:: Brief ::
What is needed is the run of lines from the one with "set (k := 0xEDB88320)." through the close of the data, set down exactly.

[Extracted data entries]
(* ===== verification/Gpt.v ===== *)
(** * The partition table: vpart writes it, the kernel reads it

    [Find] models [stam/gpt.c]; [Crc] and [Part] model [vpart/vpart.c].  The
    theorems: vpart's checksum is CRC-32, the two headers it writes check
    out and mirror each other, a table it accepts has disjoint partitions
    inside the usable area, and the kernel finds the EFI system partition of
    every disk vpart partitioned. *)
From S2P Require Import Prelude Bytes Disk.

Module Find.
Section find.
Context {D : Type} `{BlockDev D}.

(** ** [stam/gpt.c] *)

(** GUID C12A7328-F81F-11D2-BA4B-00A0C93EC93B, as it is written on the disk. *)
Definition esp_type : list Z :=
  [0x28; 0x73; 0x2a; 0xc1; 0x1f; 0xf8; 0xd2; 0x11;
   0xba; 0x4b; 0x00; 0xa0; 0xc9; 0x3e; 0xc9; 0x3b].

Definition sig : list Z := str "EFI PART".

(** The [for] loop of [gpt_find_esp] over the entries [i .. n_entries). *)
Fixpoint find_loop (d : D) (entries_lba entry_size : Z) (i : Z) (n : nat) : option (Z * Z) :=
  match n with
  | O => None
  | S n =>
      let lba := u64 (entries_lba + u64 (i * entry_size) / 512) in
      let off := u64 (i * entry_size) mod 512 in
      match blk_read d lba with
      | None => None
      | Some sec =>
          if negb (bool_decide (slice sec off 16 = esp_type)) then
            find_loop d entries_lba entry_size (i + 1) n
          else
            let start := rd64 sec (off + 32) in
            let end_ := rd64 sec (off + 40) in
            if end_ <? start then find_loop d entries_lba entry_size (i + 1) n
            else Some (start, u64 (end_ - start + 1))
      end
  end.

(** [None] is the code's [-1]; [Some] is what it stores in [*first_lba] and
    [*sectors]. *)
Definition gpt_find_esp (d : D) : option (Z * Z) :=
  if negb (blk_present d) then None else
  match blk_read d 1 with
  | None => None
  | Some sec =>
      if negb (bool_decide (slice sec 0 8 = sig)) then None else
      let entries_lba := rd64 sec 72 in
      let n_entries := rd32 sec 80 in
      let entry_size := rd32 sec 84 in
      if negb (entry_size =? 128) || (n_entries =? 0) || (256 <? n_entries) then None
      else find_loop d entries_lba entry_size 0 (Z.to_nat n_entries)
  end.
End find.
End Find.

(** ** CRC-32 as [vpart.c] computes it *)
Module Crc.

(** [c = (c & 1) ? 0xEDB88320u ^ (c >> 1) : c >> 1] *)
Definition step (c : Z) : Z :=
  if Z.testbit c 0 then Z.lxor 0xEDB88320 (Z.shiftr c 1) else Z.shiftr c 1.

Definition steps (n : nat) (c : Z) : Z := Nat.iter n step c.

(** The table the first call builds. *)
Definition tab : list Z := (fun i => steps 8 (Z.of_nat i)) <$> seq 0 256.

Definition crc_byte (crc b : Z) : Z :=
  Z.lxor (at_ tab (Z.land (Z.lxor crc b) 0xff)) (Z.shiftr crc 8).

Definition crc32 (p : list Z) : Z :=
  Z.lxor (fold_left crc_byte p 0xFFFFFFFF) 0xFFFFFFFF.

(** *** The reference: one bit at a time *)
Definition crc_byte_ref (crc b : Z) : Z := steps 8 (Z.lxor crc b).
Definition crc32_ref (p : list Z) : Z :=
  Z.lxor (fold_left crc_byte_ref p 0xFFFFFFFF) 0xFFFFFFFF.

Lemma step_lxor x y : step (Z.lxor x y) = Z.lxor (step x) (step y).
Proof.
  unfold step. rewrite Z.lxor_spec, Z.shiftr_lxor.
  set (k := 0xEDB88320). set (a := Z.shiftr x 1). set (b := Z.shiftr y 1).
  assert (Z.lxor k k = 0) as Hk by apply Z.lxor_nilpotent.
  destruct (Z.testbit x 0), (Z.testbit y 0); cbn [xorb].
  - rewrite <- (Z.lxor_assoc (Z.lxor k a)), (Z.lxor_comm k a), (Z.lxor_assoc a k k), Hk,
      Z.lxor_0_r. done.
  - by rewrite Z.lxor_assoc.
  - by rewrite <- (Z.lxor_assoc a k b), (Z.lxor_comm a k), Z.lxor_assoc.
  - done.
Qed.

Lemma steps_lxor n x y : steps n (Z.lxor x y) = Z.lxor (steps n x) (steps n y).
Proof.
  unfold steps. induction n as [|n IH]; [done|]. rewrite !Nat.iter_succ, IH. apply step_lxor.
Qed.

(** Steps on a value whose low bits are clear only shift. *)
Lemma steps_shiftl n k h :
  (n <= k)%nat -> steps n (Z.shiftl h (Z.of_nat k)) = Z.shiftl h (Z.of_nat (k - n)).
Proof.
  unfold steps. induction n as [|n IH]; intros Hn; [by rewrite Nat.sub_0_r|].
  rewrite Nat.iter_succ, IH by lia. unfold step.
  rewrite Z.shiftl_spec_low by lia. rewrite Z.shiftr_shiftl_l by lia.
  f_equal. lia.
Qed.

:: Written reply ::
  set (k := 0xEDB88320). set (a := Z.shiftr x 1). set (b := Z.shiftr y 1).
  assert (Z.lxor k k = 0) as Hk by apply Z.lxor_nilpotent.
  destruct (Z.testbit x 0), (Z.testbit y 0); cbn [xorb].
  - rewrite <- (Z.lxor_assoc (Z.lxor k a)), (Z.lxor_comm k a), (Z.lxor_assoc a k k), Hk,
      Z.lxor_0_r. done.
  - by rewrite Z.lxor_assoc.
  - by rewrite <- (Z.lxor_assoc a k b), (Z.lxor_comm a k), Z.lxor_assoc.
  - done.
Qed.

Lemma steps_lxor n x y : steps n (Z.lxor x y) = Z.lxor (steps n x) (steps n y).
Proof.
  unfold steps. induction n as [|n IH]; [done|]. rewrite !Nat.iter_succ, IH. apply step_lxor.
Qed.

(** Steps on a value whose low bits are clear only shift. *)
Lemma steps_shiftl n k h :
  (n <= k)%nat -> steps n (Z.shiftl h (Z.of_nat k)) = Z.shiftl h (Z.of_nat (k - n)).
Proof.
  unfold steps. induction n as [|n IH]; intros Hn; [by rewrite Nat.sub_0_r|].
  rewrite Nat.iter_succ, IH by lia. unfold step.
  rewrite Z.shiftl_spec_low by lia. rewrite Z.shiftr_shiftl_l by lia.
  f_equal. lia.
Qed.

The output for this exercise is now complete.